In vitro gastrointestinal digestion of marine oil emulsions and liposomal solutions: fate of LC-PUFAs upon lipolysis

Abstract

The bioaccessibility and bioavailability of dietary fatty acids depend on the lipid to which they are esterified, the organisation of theses lipids in water and their recognition by lipolytic enzymes. In this work, we studied the release of marine long-chain polyunsaturated fatty acids (LC-PUFA), depending on their presentation either in the form of phospholipids (PL) or triacylglycerol (TAG). Two formulations based on marine PL or TAG extracted from salmon heads (Salmo salar) were prepared. Lipolysis was first tested in vitro by using individual gastrointestinal lipases and phospholipases to identify the enzymes involved in the digestion. Second, the lipolysis of the prepared formulations by a combination of enzymes was tested under in vitro conditions mimicking the physiological conditions found in the GI tract, both in the stomach and in the upper small intestine, in order to evaluate digestibility of TAG and LC-PUFA-containing liposomes. The in vitro results showed that TAG emulsion was hydrolyzed by porcine pancreatic extracts (PPE) and pure pancreatic lipase (PPL) with its cofactor, colipase, and to a lesser extent by pancreatic-lipase-related protein 2 (PLRP2) and a gastric extract (RGE) containing gastric lipase while no hydrolysis was observed with purified pancreatic phospholipase A2 (PLA2) and carboxyl ester hydrolase (CEH).

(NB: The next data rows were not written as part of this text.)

(** The loop [while ((m = r.exec(s)) !== null)] for a pattern with the
    [g] flag: the captures of the successive matches, each search
    starting where the previous match ended.  [skip] counts the
    characters of the current match still to be passed.  (A match of
    the empty string would leave [lastIndex] in place and the loop
    would not end; the one pattern used with this loop always consumes
    characters.) *)
Fixpoint exec_all (r : regex) (prev : option ascii) (s : string)
         (skip : nat) : list captures :=
  match skip with
  | S n =>
      match s with
      | String c s' => exec_all r (Some c) s' n
      | EmptyString => []
      end
  | O =>
      match match_at r prev s with
      | Some (_, rest, caps) =>
          caps ::
          match s with
          | String c s' =>
              exec_all r (Some c) s'
                       (String.length s - String.length rest - 1)
          | EmptyString => []
          end
      | None =>
          match s with
          | String c s' => exec_all r (Some c) s' 0
          | EmptyString => []
          end
      end
  end.

(** *** Building patterns *)

Definition chr (c : ascii) : regex := Chr (Ascii.eqb c).

(** A character under the [i] flag. *)
Definition chr_i (c : ascii) : regex :=
  Chr (fun x => Ascii.eqb (upper_char x) (upper_char c)).

Fixpoint lit (s : string) : regex :=
  match s with
  | EmptyString => Eps
  | String c s' => Seq (chr c) (lit s')
  end.

Fixpoint lit_i (s : string) : regex :=
  match s with
  | EmptyString => Eps
  | String c s' => Seq (chr_i c) (lit_i s')
  end.

Definition plus (p : ascii -> bool) : regex := Seq (Chr p) (Star true p).
Definition opt (r : regex) : regex := Alt r Eps.
Definition any (c : ascii) : bool :=
  negb (Ascii.eqb c "010" || Ascii.eqb c "013").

The PL substrate was found to be hydrolysed by PLA2, PPE and PLRP2. Their phospholipase activities on liposomes formulation was dependent on the presence of bile salts. Using a two-step in vitro digestion model, we measured the kinetics of fatty acid release from TAG and PL during the gastric and intestinal phases of digestion. The highest overall lipolysis level was obtained with liposomes (around 75%) during the intestinal phase while they were preserved during the gastric phase. The overall lipolysis level of TAG emulsion was lower (around 33%), while it started already in the gastric phase. In conclusion, liposomes appear as a better delivery system for intestinal absorption of LC-PUFA than TAG. In addition, their resistance to lipolysis under gastric condition can protect LC-PUFA and provide a gastric stable delivery system for other molecules.